● **What to work on**: Take the data below and repeat it exactly.

(Data under study begins)

(** Printed naturals are digits without a leading zero. *)
Lemma format_go_digits f n acc :
  (0 ≤ n)%Z → all_digits acc = true → all_digits (format_go f n acc) = true.
Proof.
  revert n acc. induction f as [|f IH]; intros n acc Hn Ha; cbn [format_go];
    [|case_match; [|apply IH]];
    rewrite ?all_digits_cons, ?digit_char_byte, ?Ha; try done;
    try (apply Z.mod_pos_bound; lia). by apply Z.div_pos.
Qed.

Lemma format_go_head f n acc :
  (0 < n < 10 ^ (Z.of_nat f + 1))%Z →
  ∃ c r, format_go f n acc = String c r ∧ byte_eq 48 c = false.
Proof.
  assert (∀ d, (0 < d < 10)%Z → byte_eq 48 (digit_char d) = false) as Hd.
  { intros d Hd. destruct (byte_eq 48 (digit_char d)) eqn:E; [|done]. unfold byte_eq in E.
    apply N.eqb_eq in E. pose proof (digit_digit_char d ltac:(lia)) as H. unfold digit in H.
    rewrite digit_char_byte in H by lia. rewrite E in H. injection H. lia. }
  revert n acc. induction f as [|f IH]; intros n acc Hn; cbn [format_go].
  - rewrite Z.mod_small by (cbn in Hn; lia). eexists _, _; split; [done|]. apply Hd. cbn in Hn; lia.
  - destruct (n / 10 =? 0)%Z eqn:E; breflect.
    + assert (n < 10)%Z by (apply Z.div_small_iff in E; lia). rewrite Z.mod_small by lia.
      eexists _, _; split; [done|]. apply Hd. lia.
    + apply IH. assert (0 ≤ n / 10)%Z by (apply Z.div_pos; lia). split; [lia|].
      apply Z.div_lt_upper_bound; [lia|]. rewrite Nat2Z.inj_succ in Hn.
      replace (Z.succ (Z.of_nat f) + 1)%Z with (1 + (Z.of_nat f + 1))%Z in Hn by lia.
      rewrite Z.pow_add_r in Hn by lia. lia.
Qed.

Lemma valid_number_FormatUint n : (0 ≤ n < 2 ^ 64)%Z → valid_number (FormatUint n) = true.
Proof.
  intros Hn. destruct (decide (n = 0%Z)) as [->|Hnz]; [done|].
  assert (all_digits (FormatUint n) = true) as Hall by (apply format_go_digits; [lia|done]).
  destruct (format_go_head 19 n "") as (c & r & Hf & H0); [lia|].
  fold (FormatUint n) in Hf. rewrite Hf in Hall |- *. unfold valid_number.
  pose proof Hall as Hd. rewrite all_digits_cons in Hd. breflect.
  assert (byte_eq 45 c = false) as H45.
  { destruct (byte_eq 45 c) eqn:E; [|done]. unfold byte_eq in E. apply N.eqb_eq in E.
    unfold byte_in in H. by rewrite E in H. }
  rewrite H45, H0, span_digits_all by done. done.
Qed.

(Data under study ends)

● **Written response**:
(** Printed naturals are digits without a leading zero. *)
Lemma format_go_digits f n acc :
  (0 ≤ n)%Z → all_digits acc = true → all_digits (format_go f n acc) = true.
Proof.
  revert n acc. induction f as [|f IH]; intros n acc Hn Ha; cbn [format_go];
    [|case_match; [|apply IH]];
    rewrite ?all_digits_cons, ?digit_char_byte, ?Ha; try done;
    try (apply Z.mod_pos_bound; lia). by apply Z.div_pos.
Qed.

Lemma format_go_head f n acc :
  (0 < n < 10 ^ (Z.of_nat f + 1))%Z →
  ∃ c r, format_go f n acc = String c r ∧ byte_eq 48 c = false.
Proof.
  assert (∀ d, (0 < d < 10)%Z → byte_eq 48 (digit_char d) = false) as Hd.
  { intros d Hd. destruct (byte_eq 48 (digit_char d)) eqn:E; [|done]. unfold byte_eq in E.
    apply N.eqb_eq in E. pose proof (digit_digit_char d ltac:(lia)) as H. unfold digit in H.
    rewrite digit_char_byte in H by lia. rewrite E in H. injection H. lia. }
  revert n acc. induction f as [|f IH]; intros n acc Hn; cbn [format_go].
  - rewrite Z.mod_small by (cbn in Hn; lia). eexists _, _; split; [done|]. apply Hd. cbn in Hn; lia.
  - destruct (n / 10 =? 0)%Z eqn:E; breflect.
    + assert (n < 10)%Z by (apply Z.div_small_iff in E; lia). rewrite Z.mod_small by lia.
      eexists _, _; split; [done|]. apply Hd. lia.
    + apply IH. assert (0 ≤ n / 10)%Z by (apply Z.div_pos; lia). split; [lia|].
      apply Z.div_lt_upper_bound; [lia|]. rewrite Nat2Z.inj_succ in Hn.
      replace (Z.succ (Z.of_nat f) + 1)%Z with (1 + (Z.of_nat f + 1))%Z in Hn by lia.
      rewrite Z.pow_add_r in Hn by lia. lia.
Qed.

Lemma valid_number_FormatUint n : (0 ≤ n < 2 ^ 64)%Z → valid_number (FormatUint n) = true.
Proof.
  intros Hn. destruct (decide (n = 0%Z)) as [->|Hnz]; [done|].
  assert (all_digits (FormatUint n) = true) as Hall by (apply format_go_digits; [lia|done]).
  destruct (format_go_head 19 n "") as (c & r & Hf & H0); [lia|].
  fold (FormatUint n) in Hf. rewrite Hf in Hall |- *. unfold valid_number.
  pose proof Hall as Hd. rewrite all_digits_cons in Hd. breflect.
  assert (byte_eq 45 c = false) as H45.
  { destruct (byte_eq 45 c) eqn:E; [|done]. unfold byte_eq in E. apply N.eqb_eq in E.
    unfold byte_in in H. by rewrite E in H. }
  rewrite H45, H0, span_digits_all by done. done.
Qed.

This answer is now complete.